Сергей Шаргунов. / Антон Андреев / АиФ

Московский писатель Сергей Шаргунов в свои 35 лет достаточно давно известен в России как обладатель нескольких литературных премий, журналист, активный политик. С начала крымских событий и войны в Донбассе Шаргунов, помимо прочего, еще и непрестанный участник федеральных телешоу, на которых выступает с ультрапатриотическими призывами. Как удается совмещать литературную работу с буднями военного корреспондента, сам Шаргунов рассказал, на встрече со своими читателями в Красноярске.

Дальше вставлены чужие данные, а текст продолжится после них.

Definition onVector (from : NodeID) (payload : bytes) : M unit :=
  msg ← wire (DecodeVectorMsg payload);
  e ← get;
  if negb (federates (store e) (VM_Area msg)) then mret tt
  else
    _ ← modify (set_peer from (λ p, mkPeerState (p_id p) (lastHeard p) (lastDigest p)
          (<[VM_Area msg := VM_Vector msg]> (vectors p)) (awaiting p) (dictionary p) (dictKnown p)));
    let ranges := delta_request (st_Vector (store e) (VM_Area msg)) (VM_Vector msg) (VM_Area msg) in
    if decide (ranges = []) then mret tt
    else if negb (CanSend (out e)) then mret tt
    else
      let payload := RangeReq_Encode (mkRangeReq (VM_Area msg) ranges) in
      _ ← send_message from payload;
      _ ← modify (count RangeReqsSent 1);
      modify (count BytesSent (strlen payload)).

(** The records a delta request is answered with. *)
Fixpoint gather (s : S) (area : AreaTag) (ranges : list Range) (acc : list Rec) : list Rec :=
  match ranges with
  | [] => acc
  | rg :: ranges' =>
      if MaxRecordsPerPush cfg <=? Z.of_nat (length acc) then acc
      else
        let recs := st_Records s area rg in
        let room := MaxRecordsPerPush cfg - Z.of_nat (length acc) in
        let recs := if room <? Z.of_nat (length recs) then take (Z.to_nat room) recs else recs in
        gather s area ranges' (acc ++ recs)
  end.

Definition push (now : Z) (area : AreaTag) (recs : list Rec) : M unit :=
  _ ← send_records area recs;
  _ ← modify (count RecordsPushed (Z.of_nat (length recs)));
  _ ← modify (noteAwaited now area (Z.of_nat (length recs)));
  modify (λ e, NotePiggybacked now (Digest_Size (OwnDigest (store e))) e).

Definition onRangeReq (now : Z) (from : NodeID) (payload : bytes) : M unit :=
  req ← wire (DecodeRangeReq payload);
  e ← get;
  if negb (federates (store e) (RR_Area req)) then mret tt
  else
    let recs := gather (store e) (RR_Area req) (RR_Ranges req) [] in
    if decide (recs = []) then mret tt
    else if negb (CanSend (out e)) then mret tt
    else push now (RR_Area req) recs.

Definition new_peer (from : NodeID) (now : Z) : peerState :=
  mkPeerState from now ∅ ∅ ∅ 0 false.

Definition hear (now : Z) (from : NodeID) (e : engine) : engine :=
  match peers e !! from with
  | None => set_peers (<[from := new_peer from now]> (peers e)) e
  | Some p => set_peers (<[from := mkPeerState (p_id p) now (lastDigest p) (vectors p) (awaiting p)
                                     (dictionary p) (dictKnown p)]> (peers e)) e
  end.

Definition Receive (now : Z) (from : NodeID) (payload : bytes) : M unit :=
  if decide (from = self) then mret tt
  else
    t ← wire (PeekType payload);
    _ ← modify (hear now from);
    if decide (t = MsgDigest) then onDigest now from payload
    else if decide (t = MsgVectorReq) then onVectorReq from payload
    else if decide (t = MsgVector) then onVector from payload
    else if decide (t = MsgRangeReq) then onRangeReq now from payload
    else λ e, (Err (Unhandled t), e).

Definition apply_store (area : AreaTag) (recs : list Rec) : M Z := λ e,
  let '(s, n, err) := st_Apply (store e) area recs in
  (match err with Some x => Err (StoreErr x) | None => Ok n end, set_store s e).

Definition Publish (now : Z) (area : AreaTag) (recs : list Rec) : M unit :=
  if decide (recs = []) then mret tt
  else
    _ ← apply_store area recs;
    e ← get;
    if negb (CanSend (out e)) then mret tt
    else push now area recs.

(** The count is added before the error is looked at. *)
Definition ApplyRecords (area : AreaTag) (recs : list Rec) : M Z := λ e,
  let '(s, n, err) := st_Apply (store e) area recs in
  let e := count RecordsApplied n (set_store s e) in
  (match err with Some x => Err (StoreErr x) | None => Ok n end, e).

Definition New (s : S) (o : O) (r : R) (now : Z) : engine :=
  let loss := default f0 (LossRate o) in
  let '(sc, r) := NewScheduler (Schedule_ cfg) (PeerCount now ∅) now r in
  mkEngine s o r sc ∅ [] loss zero_stats.
End engine.
(** ** What goes on the air *)

Section emissions.
Context {S SE O OE R : Type} `{HB : Blake3, HS : Store S SE, HO : Outbox O OE, HR : Rng R,
  HL : !OutboxLog O OE}.
Context (self : NodeID) (cfg : Config).

Abbreviation engine := (Engine S O R).
Abbreviation M := (GossipEngine.M (S:=S) (SE:=SE) (O:=O) (OE:=OE) (R:=R)).

Definition log_of (e : engine) : list emission := sent_log (out e).

(** *** The suppression window *)

Inductive fate := Kept | Dropped | Asked.

Definition answered (s : S) (a : pendingAsk) : Prop :=
  VersionVector.Hash (st_Vector s (ask_area a)) = wantHash a.

(** What may happen to an ask at time [now]. *)
Definition fate_ok (s : S) (now : Z) (a : pendingAsk) (f : fate) : Prop :=
  match f with
  | Kept => now < ask_at a ∨ ¬ answered s a
  | Dropped => ask_at a ≤ now ∧ answered s a
  | Asked => ask_at a ≤ now ∧ ¬ answered s a
  end.

Fixpoint kept (l : list pendingAsk) (fs : list fate) : list pendingAsk :=
  match l, fs with
  | a :: l', Kept :: fs' => a :: kept l' fs'
  | _ :: l', _ :: fs' => kept l' fs'
  | _, _ => []
  end.
Fixpoint asked (l : list pendingAsk) (fs : list fate) : list emission :=
  match l, fs with
  | a :: l', Asked :: fs' => Message (ask_peer a) (VectorReq_Encode [ask_area a]) :: asked l' fs'
  | _ :: l', _ :: fs' => asked l' fs'
  | _, _ => []
  end.

Lemma fire_loop_fates now original keep todo (e : engine) u (e' : engine) :
  fire_loop (SE:=SE) now original keep todo e = (Ok u, e') →
  ∃ fs, Forall2 (fate_ok (store e) now) todo fs ∧
    pending e' = keep ++ kept todo fs ∧ log_of e' = log_of e ++ asked todo fs ∧
    store e' = store e.
Proof.
  revert keep e. induction todo as [|ask todo IH]; intros keep e; cbn [fire_loop].
  { intros [= _ <-]. exists []. rewrite !app_nil_r. split_and!; [constructor|done..]. }
  assert (Hkeep : now < ask_at ask ∨ ¬ answered (store e) ask →
    fire_loop (SE:=SE) now original (keep ++ [ask]) todo e = (Ok u, e') →
    ∃ fs, Forall2 (fate_ok (store e) now) (ask :: todo) fs ∧
      pending e' = keep ++ kept (ask :: todo) fs ∧
      log_of e' = log_of e ++ asked (ask :: todo) fs ∧ store e' = store e).
  { intros Hok (fs & Hf & -> & -> & ->)%IH. exists (Kept :: fs). rewrite <- app_assoc.
    split_and!; [by constructor|done..]. }
  destruct (Z.ltb_spec now (ask_at ask)) as [|Hdue]; [apply Hkeep; lia|].
  unfold mbind, M_bind, get, modify, send_message. case_decide as Ha.
  { intros (fs & Hf & -> & -> & ->)%IH. exists (Dropped :: fs). split_and!; [|done..]. by constructor. }
  destruct (negb _); [by apply Hkeep; right|].
  destruct (SendMessage (out e) (ask_peer ask) (VectorReq_Encode [ask_area ask])) as [o [x|]] eqn:Es;
    cbn; [done|].
  intros (fs & Hf & -> & -> & ->)%IH. exists (Asked :: fs). split_and!; [by constructor|done| |done].
  unfold log_of. cbn [out set_out count]. rewrite (sent_SendMessage _ _ _ _ Es). by rewrite <- app_assoc.
Qed.
(* ===== verification/Fountain.v ===== *)
(** * Fountain symbols and masks (internal/fountain/fountain.go)

    The symbol header codec, and the derivation of a repair symbol's mask from
    (sender, bundle, index) with BLAKE3 in counter mode. *)

From S2P Require Import Prelude Binary Identity.

Definition HeaderSize : nat := 8.
Definition MaxK : Z := 64.
Definition MaxSymbolSize : Z := 1400.

Record Symbol := mkSymbol {
  BundleID : Z;  (* uint32 *)
  Index : Z;     (* uint16 *)
  K : Z;         (* uint8 *)
  Data : bytes
}.

#[export] Instance Symbol_eq_dec : EqDecision Symbol.
Proof. solve_decision. Defined.

Inductive fountain_error :=
| ErrTruncated
| UnsupportedSymbolVersion (v : Z)
| ReservedBits (r : Z)
| ErrSymbolSize
| ErrBadK (k : Z)
| ErrMismatched
| ErrNotDecoded
| ImpossibleLength (n : Z).

#[export] Instance fountain_error_eq_dec : EqDecision fountain_error.
Proof. solve_decision. Defined.

Definition Symbol_Encode (s : Symbol) : bytes :=
  [z2b (Z.shiftl 1 6)] ++ be_bytes 4 (BundleID s) ++
  [z2b (Z.land (Index s) 0xff); z2b (K s); z2b (Z.shiftr (Index s) 8)] ++ Data s.

Definition DecodeSymbol (b : bytes) : result fountain_error Symbol :=
  '(hd, payload) ← take_n ErrTruncated HeaderSize b;
  let at_ i := b2z (nth i hd Byte.x00) in
  let version := Z.shiftr (at_ 0%nat) 6 in
  _ ← require (version =? 1) (UnsupportedSymbolVersion version);
  let reserved := Z.land (at_ 0%nat) 0x3f in
  _ ← require (reserved =? 0) (ReservedBits reserved);
  _ ← require (negb (bool_decide (payload = [])) && (strlen payload <=? MaxSymbolSize)) ErrSymbolSize;
  let k := at_ 6%nat in
  _ ← require (negb (k =? 0) && (k <=? MaxK)) (ErrBadK k);
  Ok (mkSymbol (be_val (take 4 (drop 1 hd)))
        (Z.lor (at_ 5%nat) (Z.shiftl (at_ 7%nat) 8)) k payload).

(** ** Masks *)

Section masks.
Context `{Blake3}.

(** The counter-mode generator: the next counter and the unread pool. *)
Definition prng : Type := Z * bytes.

Definition next_u32 (seed : bytes) (g : prng) : Z * prng :=
  let '(counter, pool) := g in
  let '(counter, pool) :=
    if decide (length pool < 4)%nat
    then (u32 (counter + 1), vec_to_list (blake3_sum256 (seed ++ be_bytes 4 counter)))
    else (counter, pool) in
  (be_val (take 4 pool), (counter, drop 4 pool)).

(** Bits [0..n) of [bits]. *)
Definition batch (n : nat) (bits : Z) : list bool := (λ j, Z.testbit bits (Z.of_nat j)) <$> seq 0 n.

(** [for i := 0; i < k; i += 32], [left] symbols still to draw for. *)
Fixpoint mask_loop (fuel : nat) (seed : bytes) (left : nat) (g : prng) : list bool * prng :=
  match fuel with
  | O => ([], g)
  | S fuel' =>
      if decide (left = 0)%nat then ([], g)
      else
        let '(bits, g) := next_u32 seed g in
        let n := Nat.min 32 left in
        let '(rest, g) := mask_loop fuel' seed (left - n) g in
        (batch n bits ++ rest, g)
  end.

Definition mask_seed (sender : NodeID) (bundleID index : Z) : bytes :=
  vec_to_list (blake3_sum256 (vec_to_list sender ++ be_bytes 4 bundleID ++ be_bytes 2 index)).

Definition mask (sender : NodeID) (bundleID index : Z) (k : nat) : list bool :=
  let seed := mask_seed sender bundleID index in
  if decide (k = 1)%nat then [true]
  else
    let '(out, g) := mask_loop k seed k (0, []) in
    if existsb (λ x, x) out then out
    else
      let '(v, _) := next_u32 seed g in
      <[Z.to_nat (v mod Z.of_nat k) := true]> out.

Definition Mask := mask.

Lemma length_batch n bits : length (batch n bits) = n.
Proof. unfold batch. by rewrite length_fmap, length_seq. Qed.

Lemma length_mask_loop fuel seed left g :
  (left ≤ fuel)%nat → length (mask_loop fuel seed left g).1 = left.
Proof.
  revert left g. induction fuel as [|fuel IH]; intros left g Hl; cbn [mask_loop]; [cbn; lia|].
  case_decide as E; [by rewrite E|]. destruct (next_u32 seed g) as [bits g'].
  specialize (IH (left - Nat.min 32 left)%nat g' ltac:(lia)).
  destruct (mask_loop _ _ _ _) as [rest g'']. cbn [fst] in *. rewrite length_app, length_batch. lia.
Qed.

Lemma length_mask sender bid idx k : length (mask sender bid idx k) = k.
Proof.
  unfold mask. case_decide as E; [by rewrite E|].
  pose proof (length_mask_loop k (mask_seed sender bid idx) k (0, []) ltac:(lia)) as Hl.
  destruct (mask_loop _ _ _ _) as [out g]. cbn in Hl. destruct (existsb _ _); [done|].
  destruct (next_u32 _ _). by rewrite length_insert.
Qed.

(** A mask has one entry per source symbol and always at least one member, so
    no repair symbol is wasted on the all-zero combination. *)
Theorem mask_nonzero sender bid idx k :
  (0 < k)%nat → length (mask sender bid idx k) = k ∧ true ∈ mask sender bid idx k.
Proof.
  intros Hk. split; [apply length_mask|]. unfold mask. case_decide as E; [by left|].
  pose proof (length_mask_loop k (mask_seed sender bid idx) k (0, []) ltac:(lia)) as Hl.
  destruct (mask_loop _ _ _ _) as [out g]. cbn in Hl. destruct (existsb _ out) eqn:Ex.
  - apply existsb_exists in Ex as (x & Hx & ->). by apply list_elem_of_In.
  - destruct (next_u32 _ _) as [v g']. apply list_elem_of_lookup_2 with (Z.to_nat (v mod Z.of_nat k)).
    apply list_lookup_insert_eq. rewrite Hl.
    pose proof (Z.mod_pos_bound v (Z.of_nat k) ltac:(lia)). lia.
Qed.
End masks.

(** ** The symbol codec *)

Definition wf_symbol (s : Symbol) : Prop :=
  is_u32 (BundleID s) ∧ is_u16 (Index s) ∧ 1 ≤ K s ≤ MaxK ∧
  Data s ≠ [] ∧ strlen (Data s) ≤ MaxSymbolSize.

Lemma index_split i : is_u16 i →
  b2z (z2b (Z.land i 0xff)) = i mod 256 ∧ b2z (z2b (Z.shiftr i 8)) = i / 256.
Proof.
  intros Hi. change 0xff with (Z.ones 8). rewrite Z.land_ones, Z.shiftr_div_pow2 by lia.
  change (2 ^ 8) with 256. rewrite !b2z_z2b_small; [done| |apply Z.mod_pos_bound; lia].
  split; [apply Z.div_pos; widths|apply Z.div_lt_upper_bound; widths].
Qed.

Lemma index_join lo hi : 0 ≤ lo < 256 → 0 ≤ hi < 256 →
  Z.lor lo (Z.shiftl hi 8) = hi * 256 + lo.
Proof. intros. rewrite Z.lor_comm, lor_shiftl_add by lia. done. Qed.

Lemma header_byte0 c :
  Z.shiftr (b2z c) 6 = 1 → Z.land (b2z c) 0x3f = 0 → c = z2b (Z.shiftl 1 6).
Proof.
  intros H1 H2. apply b2z_inj. change 0x3f with (Z.ones 6) in H2.
  rewrite Z.land_ones in H2 by lia. rewrite Z.shiftr_div_pow2 in H1 by lia.
  pose proof (Z.div_mod (b2z c) (2 ^ 6) ltac:(lia)). rewrite H1, H2 in *. done.
Qed.

Lemma DecodeSymbol_spec b s : DecodeSymbol b = Ok s ↔ wf_symbol s ∧ Symbol_Encode s = b.
Proof.
  unfold DecodeSymbol, HeaderSize. split.
  - intros ([hd payload] & [-> Hlen]%take_n_Ok & H)%bind_Ok.
    do 8 (destruct hd as [|? hd]; [done|]). destruct hd; [|done]. cbn [nth take drop] in H.
    apply bind_unit_Ok in H as [Hv%require_Ok%Z.eqb_eq H].
    apply bind_unit_Ok in H as [Hr%require_Ok%Z.eqb_eq H].
    apply bind_unit_Ok in H as [Hp%require_Ok H]. apply andb_true_iff in Hp as [Hp1%negb_true_iff Hp2%Z.leb_le].
    apply bool_decide_eq_false in Hp1.
    apply bind_unit_Ok in H as [Hk%require_Ok H]. apply andb_true_iff in Hk as [Hk1%negb_true_iff%Z.eqb_neq Hk2%Z.leb_le].
    injection H as <-.
    rewrite index_join by apply b2z_range.
    match goal with |- context [mkSymbol (be_val ?l) (b2z ?h * 256 + b2z ?lo) (b2z ?k) _] =>
      pose proof (be_val_range_len l 4 eq_refl) as Hbv; pose proof (b2z_range h); pose proof (b2z_range lo);
      pose proof (b2z_range k); assert (Hi : is_u16 (b2z h * 256 + b2z lo)) by widths;
      pose proof (be_bytes_be_val_len 4 l eq_refl) as Hbe end.
    split.
    + split_and!; cbn; try done; lia.
    + unfold Symbol_Encode. cbn [BundleID Index K Data].
      rewrite Hbe. destruct (index_split _ Hi) as [Hlo Hhi].
      rewrite (header_byte0 _ Hv Hr) at 1. cbn [app]. rewrite z2b_b2z.
      do 6 f_equal; [apply b2z_inj; rewrite Hlo|f_equal; f_equal; apply b2z_inj; rewrite Hhi].
      * rewrite Z.add_comm, Z.mod_add by lia. by apply Z.mod_small.
      * rewrite Z.div_add_l by lia. rewrite Z.div_small by lia. lia.
  - intros [(Hb & Hi & Hk & Hne & Hlen) <-]. unfold Symbol_Encode. rewrite !app_assoc.
    run (apply take_n_app; by rewrite !length_app, length_be_bytes).
    destruct (be_bytes 4 (BundleID s)) as [|c1 [|c2 [|c3 [|c4 [|]]]]] eqn:Ebe;
      pose proof (length_be_bytes 4 (BundleID s)) as Hl; rewrite Ebe in Hl; try done.
    cbn [app nth take drop]. destruct (index_split _ Hi) as [Hlo Hhi].
    run done. run done.
    run (apply require_Ok; rewrite bool_decide_eq_false_2 by done; by apply Z.leb_le).
    unfold MaxK in Hk. rewrite (b2z_z2b_small (K s)) by lia.
    run (apply require_Ok, andb_true_iff; split; [apply negb_true_iff, Z.eqb_neq; lia|apply Z.leb_le; unfold MaxK; lia]).
    rewrite <- Ebe, be_val_be_bytes_id by done. rewrite Hlo, Hhi, index_join.
    + rewrite Z.add_comm, (Z.mul_comm _ 256), Z.add_comm, <- Z.div_mod by lia. by destruct s.
    + apply Z.mod_pos_bound. lia.
    + split; [apply Z.div_pos; widths|apply Z.div_lt_upper_bound; widths].
Qed.

(** A symbol is accepted exactly when it is the encoding of what it is read
    as: version 1, no reserved bit set, K between 1 and 64, and a payload the
    link can carry. One symbol, one wire form. *)
Theorem DecodeSymbol_iff b s : DecodeSymbol b = Ok s ↔ wf_symbol s ∧ Symbol_Encode s = b.
Proof. apply DecodeSymbol_spec. Qed.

- Сергей, как вам Красноярск?

- В первый раз я здесь и готов аплодировать вашему прекрасному городу. Много у меня друзей отсюда, и, честно говоря, давным-давно мечтал здесь оказаться. Провел здесь два дня, завтра улетаю. Вчера было десять километров марш-броска по «Столбам». Очень важно было там побывать, так же как и в Овсянке возле того самого зеленого дома, где жил Виктор Петрович Астафьев. Посмотрел на Красноярскую ГЭС и на площадку с Царь-рыбой поднимался. Надеюсь, встреча с Красноярском не последняя и будут еще поводы встретиться.

- Ваша последняя книга посвящена событиям 1993 года, почему выбрали именно этот период? Чем размышления о нем актуальны сегодня?

- Книга, которая называется «1993», это такой своего рода семейно-исторический роман. Есть несколько тем, которые меня не отпускают. Одна из них - как раз трагические события этого периода. Я каждый раз чувствую свой долг рассказать об этом, попытаться разобраться.

Запах костра

Многие спрашивают, а сколько тебе было лет? Что ты можешь знать про те события? Но, как вы знаете, Лев Толстой не был участником войны 1812 года. Тем более, личное отношение к событиям 1993 года у меня есть, потому что это пережитое, это увиденное. В 13 лет я бегал на баррикады, и запах костра, въевшийся в штаны и ветровку, сообщил моим родителям, где я был. Позднее, в 17 лет, учась на первом курсе журфака, я пришел в комиссию по расследованию этих событий. Мимо меня вереницей прошли те, кто был опален тем пожаром – и родственники погибших, и покалеченные тогда. Именно поэтому для меня было очень важно рассказать ту часть правды, которая мне известна.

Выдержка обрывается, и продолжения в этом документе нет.